(* ===== verification/Errors.v ===== *)
(** * Errors a job can end with

    The errors the worker tells apart: the management client's
    ([crates/pipette-mgmt-client/src/error.rs]), a child's exit
    ([crates/pipette-subprocess/src/error.rs]), the vault's
    ([crates/pipette-artifacts/src/vault.rs]) and the chain [anyhow] keeps of them.

    Payloads that no branch reads are strings. An [anyhow::Error] is the contexts attached
    to it, outermost first, and then the error they wrap with its sources. A [downcast_ref]
    of the whole error sees each context and the wrapped error; [chain] walks every link,
    and a link that is a context is never of a cause's type. *)

From Stdlib Require Import ZArith Lia String.
From stdpp Require Import prelude list.
From S2P Require Import Prelude Str Wait.

Local Open Scope Z_scope.

(** ** The management client *)

Inductive MgmtError :=
| InvalidUrl (url source : str)
| TimestampFormat (source : str)
| UnusableTimestamp (derived : str)
| InvalidPrivateKey (source : str)
| InvalidPublicKey (source : str)
| UnusableKeyId (derived : str)
| OsEntropy (source : str)
| Signer (source : str)
| DotSegment (segment : str)
| EncodeJson (source : str)
| Transport (method url message : str)
| HttpStatus (method url : str) (status : Z) (body : str)
| StreamEnded (method url cause : str)
| DecodeJson (method url body source : str)
| BuildClient (message : str).

Definition http_status (e : MgmtError) : option Z :=
  match e with
  | HttpStatus _ _ status _ => Some status
  | _ => None
  end.

Definition is_transient (e : MgmtError) : bool :=
  match e with
  | Transport _ _ _ => true
  | HttpStatus _ _ status _ => 500 <=? status
  | InvalidUrl _ _ | TimestampFormat _ | UnusableTimestamp _ | InvalidPrivateKey _
  | InvalidPublicKey _ | UnusableKeyId _ | OsEntropy _ | DotSegment _ | EncodeJson _
  | DecodeJson _ _ _ _ | StreamEnded _ _ _ | Signer _ | BuildClient _ => false
  end.

(** ** I/O *)

(** The kinds [names_the_host] lists, and the rest. *)
Inductive ErrorKind :=
| StorageFull | QuotaExceeded | PermissionDenied | ReadOnlyFilesystem | OutOfMemory
| ResourceBusy | OtherKind (name : str).

Definition names_the_host (k : ErrorKind) : bool :=
  match k with
  | StorageFull | QuotaExceeded | PermissionDenied | ReadOnlyFilesystem | OutOfMemory
  | ResourceBusy => true
  | OtherKind _ => false
  end.

(** ** Child processes *)

Inductive ExitError :=
| ExitStatusError (source : str)
| ExitFailed (name status tail : str)
| ExitTimedOut (name : str) (timeout : Z) (tail : str).

Inductive ReadyError :=
| ReadyStatus (source : str)
| ReadyExited (name status tail : str)
| ReadyFailed (name tail source : str)
| ReadyTimedOut (name : str) (timeout : Z) (tail source : str).

(** ** The vault *)

(** [Archive] keeps the I/O kinds of its chain, which is all that is read of it. *)
Inductive VaultFetchError :=
| Unregistered (url : str)
| Refused (resource_id : str) (status : Z) (detail : str)
| PinDisagrees (resource_id plan record : str)
| Drift (resource_id expected actual : str)
| ResumedDrift (resource_id : str) (resumed_at : Z) (expected actual : str)
| VaultMgmt (source : MgmtError)
| VaultIo (dest : str) (kind : ErrorKind)
| Archive (resource_id : str) (io_kinds : list ErrorKind).

Definition host_refused (io_kinds : list ErrorKind) : bool := existsb names_the_host io_kinds.

Definition is_permanent (e : VaultFetchError) : bool :=
  match e with
  | Refused _ _ _ | PinDisagrees _ _ _ | Drift _ _ _ | Unregistered _ => true
  | Archive _ kinds => negb (host_refused kinds)
  | VaultMgmt source =>
      negb (is_transient source) && negb (bool_decide (http_status source = Some 401))
  | VaultIo _ _ | ResumedDrift _ _ _ _ => false
  end.

(** ** Chains *)

(** One error of a chain, by its type. [HttpCause] is an error [pipette_http::is_timeout]
    reads, with its answer. *)
Inductive cause :=
| ExitCause (e : ExitError)
| ReadyCause (e : ReadyError)
| UnrunnableCause
| VaultCause (e : VaultFetchError)
| ReadinessCause (e : ReadinessError)
| SubmitRefusedCause (e : MgmtError)
| HttpCause (timed_out : bool)
| OtherCause.

Inductive context :=
| StoppedContext
| OtherContext.

(** Each link with the text it displays as. *)
Record anyhow_error := {
  contexts : list (context * str);
  root : cause * str;
  sources : list (cause * str);
}.

(** The links of [chain] that have a cause's type. *)
Definition chain (e : anyhow_error) : list cause := (root e).1 :: map fst (sources e).

(** [err.downcast_ref::<Stopped>().is_some()]. *)
Definition is_stopped (e : anyhow_error) : bool :=
  existsb (fun c => match c.1 with StoppedContext => true | OtherContext => false end)
    (contexts e).

(** [err.downcast_ref::<SubmitRefusedError>()]. *)
Definition as_submit_refused (e : anyhow_error) : option MgmtError :=
  match (root e).1 with
  | SubmitRefusedCause m => Some m
  | _ => None
  end.

(** [format!("{err:#}")]. *)
Definition display_chain (e : anyhow_error) : str :=
  join (lit ": ") (map snd (contexts e) ++ (root e).2 :: map snd (sources e)).

Definition is_timeout (c : cause) : bool :=
  match c with
  | HttpCause t => t
  | _ => false
  end.

Definition error_of (c : cause) (text : str) : anyhow_error :=
  {| contexts := []; root := (c, text); sources := [] |}.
┄┄┄┄┄┄┄┄┄┄┄┄┄┄┄┄┄┄┄┄
:: Exercise instructions ::
Whichever lines of the records above hold the word "InvalidPublicKey" should all be copied out.

:: Reply to the exercise ::
| InvalidPublicKey (source : str)
  | InvalidPublicKey _ | UnusableKeyId _ | OsEntropy _ | DotSegment _ | EncodeJson _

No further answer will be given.